#### Task:
Once you have read the data below, please repeat all of it exactly.

#### Records for this exercise:
Definition db : EventDb := EventPagesSample.db <| db_organizers := {[7 := Some "GO"%string]} |>.
#[local] Existing Instance EventPagesSample.base64.
#[local] Existing Instance EventPagesSample.EventCursor_countable.
#[local] Existing Instance EventPagesSample.json.
#[local] Existing Instance EventPagesSample.json_laws.
Lemma organizer_pages_witness :
  exists pages, follow (fun t (_ : unit) => (list_events_by_organizer 0 "GO" (mkCursorParams 2 t true) db, tt)) 6 None tt
      = Some pages /\ e_id <$> concat pages = [5; 4; 2; 1].
Proof.
  destruct (organizer_pages 0 2 true "GO" (Some (Some 7)) db) as (pages & Hp & Hc & _).
  - done.
  - intros id e Hid. apply elem_of_list_to_map_2 in Hid. repeat (apply elem_of_cons in Hid as [[= -> ->]|Hid]; [done|]).
    by apply not_elem_of_nil in Hid.
  - intros e _. by eexists.
  - exists pages. split; [exact Hp|]. rewrite Hc. vm_compute. reflexivity.
Defined.
End ProfileSample.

#### Exercise result:
Definition db : EventDb := EventPagesSample.db <| db_organizers := {[7 := Some "GO"%string]} |>.
#[local] Existing Instance EventPagesSample.base64.
#[local] Existing Instance EventPagesSample.EventCursor_countable.
#[local] Existing Instance EventPagesSample.json.
#[local] Existing Instance EventPagesSample.json_laws.
Lemma organizer_pages_witness :
  exists pages, follow (fun t (_ : unit) => (list_events_by_organizer 0 "GO" (mkCursorParams 2 t true) db, tt)) 6 None tt
      = Some pages /\ e_id <$> concat pages = [5; 4; 2; 1].
Proof.
  destruct (organizer_pages 0 2 true "GO" (Some (Some 7)) db) as (pages & Hp & Hc & _).
  - done.
  - intros id e Hid. apply elem_of_list_to_map_2 in Hid. repeat (apply elem_of_cons in Hid as [[= -> ->]|Hid]; [done|]).
    by apply not_elem_of_nil in Hid.
  - intros e _. by eexists.
  - exists pages. split; [exact Hp|]. rewrite Hc. vm_compute. reflexivity.
Defined.
End ProfileSample.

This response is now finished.